### Work item
Please restate word for word, and with nothing added, the lines that run from the one holding "From Stdlib.Strings Require Import Byte." to the end of the entries below.

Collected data
(** * terra-profile: the cipher, the encrypted key-value store, the
    authentication resolvers and the identity-linking handlers

    A shallow embedding of [crypto.js], [encryptedkvdb.js], the helpers of
    the launcher [index.js] and the two variants of [server.js] (the
    middleware variant, whose handlers receive their collaborators through
    [res.locals], and the singleton variant, which keeps [config],
    [crypto] and [ekvdb] in module-level variables).

    A JavaScript string is held as the Rocq string of its UTF-8 bytes; a
    surrogate without its partner, for which UTF-8 has no form, is held
    as the three bytes the same scheme gives its code (WTF-8).  Every
    JavaScript string has exactly one such text, and the text of an ASCII
    string is the string itself.  A JavaScript number is a double: the
    integers among them are held as integers, the others by the text
    JavaScript prints them with.  What Node and its libraries provide
    (AES, base64, randomness, UTF-8 decoding, [JSON.parse], [jwt.verify],
    HTTPS, arithmetic on numbers that are no integers) is an interface,
    [Platform]; what the MySQL server does with a statement is an
    interface, [SqlEngine]. *)

From Stdlib Require Import ZArith Lia String Ascii List DecimalString DecimalPos.
From Stdlib.Strings Require Import Byte.
From stdpp Require Import base tactics option list gmap strings.

Local Open Scope Z_scope.

#[local] Set Warnings "-register-all,-clear-no-such-hyp".

(** ** JavaScript values and built-ins *)

Module Js.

### Response to this exercise
From Stdlib.Strings Require Import Byte.
From stdpp Require Import base tactics option list gmap strings.

Local Open Scope Z_scope.

#[local] Set Warnings "-register-all,-clear-no-such-hyp".

(** ** JavaScript values and built-ins *)

Module Js.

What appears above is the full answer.